Gemilerin Gazze kıyılarına yaklaştıkları sırada ise uçak ve bombalama sesleri duyduklarını ve o anda Gazze'ye yönelik 18 bombalamayı sayabildiklerini söyledi.
Süreç boyunca Türkiye Cumhuriyeti Devleti yetkililerine teşekkür etti ve ABD ile İsrail'e karşı boykot çağrısında bulundu.
Yunus Demir: "Karşı koydum" Yunus Demir, teknelerin Tunus'ta hazırlanmasından itibaren filoda 45 gündür görevli olduğunu, Gazze'ye ulaşmayı çok istediklerini ve uluslararası sularda İsrail tarafından "her zamanki gibi kaçırıldıklarını" aktardı.
Demir, alıkonulma sonrası üç farklı noktada şiddete maruz kaldığını söyledi.
Demir, taktığı kefiyenin çıkarılması talimatına karşı koyduğunu ve bunun üzerine iki polisin kollarına girerek onu bir yere götürdüklerini; orada şiddet uygulayıp kefiyesini çıkarttıklarını anlattı: "Çıkartmayacağımı söyledim, iri yarı iki polis kollarıma girerek bir yere götürdüler ve orada şiddet uygulayıp kefiyemi çıkarttılar.
Biri diziyle göğsüme vurdu, beni yere yatırdı, ayağının altıyla kafama vurdu." Filonun "şiddetsizlik" mottosuyla hareket ettiğini, kendisinin ise mukavemet göstermemeyi tercih ettiğini belirtti.
Demir, İsrail'i "terör devleti" olarak nitelendirip kötü muamelelere maruz kaldıklarını ancak bunun kendileri için önemli olmadığını söyledi.

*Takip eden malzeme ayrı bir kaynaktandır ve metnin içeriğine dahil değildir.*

(** * Fixed-window rate limiter: a shallow embedding of [app/rate_limiter.py],
      [app/redis_client.py] and [app/config.py], with the properties of the
      admission-control engine stated and proved over it.

    Layout:
    - [Py]          the Python built-ins the code relies on ([str], [int],
                    exceptions);
    - [Datetime]    aware UTC datetimes as instants, [strftime], [replace];
    - [Config]      [RATE_LIMITS] and [RATE_LIMIT_STRATEGIES];
    - [Redis]       the store behind the raw client (commands GET, INCR,
                    EXPIRE, TTL, DEL and their errors);
    - [RedisClient] the wrapper of [app/redis_client.py] that turns
                    [RedisError] into in-band values;
    - [RateLimiter] [check_rate_limit], [get_rate_limit_status],
                    [reset_rate_limit] and their helpers;
    - [Text]        more of Python's [str]: [split], [join], [in];
    - [Middleware]  [dispatch], [_extract_identifier] and
                    [_build_rate_limit_headers] of [app/middleware.py];
    - [Main]        the health and status endpoints of [app/main.py];
    - [Sentinel], [Singleton]
                    [_parse_sentinel_hosts] and the process-wide client of
                    [app/redis_client.py];
    - [LoadTest]    the counters of [scripts/load_test.py];
    - the theorems. *)

From Stdlib Require Import ZArith Lia Bool List Ascii String.
From Stdlib Require Import DecimalString DecimalZ.
From stdpp Require Import base option list gmap strings.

Filoda 47 ülkeden katılımcı bulunduğuna dikkat çekerek Gazze halkına yalnız olmadıklarını ve ablukayı kırmak için yakında daha güçlü döneceklerini iletti.
Filonun genel durumu Küresel Sumud Filosu, Gazze'ye insani yardım ulaştırmak amacıyla en kalabalık toplu filolardan biri olarak öne çıktı.
Filonun 1 Ekim akşamı Gazze sularına yaklaştığı, İsrail ordusunun saldırısı sonucunda 42 gemiye el koyduğu ve gemilerdeki yüzlerce uluslararası aktivistin ülkenin güneyindeki Ketziot Hapishanesi'ne nakledildiği bildirildi.
Aktivistler anlattıklarıyla, operasyonun insanî boyutuna ve alıkonulma süreçlerindeki uygulamalara dikkat çekti.
Görüşmelerde öne çıkan ortak vurgular, Gazze'ye daha fazla destek çağrısı, yaşanan insanî krizin görünür kılınması ve uluslararası topluma harekete geçme çağrısı oldu.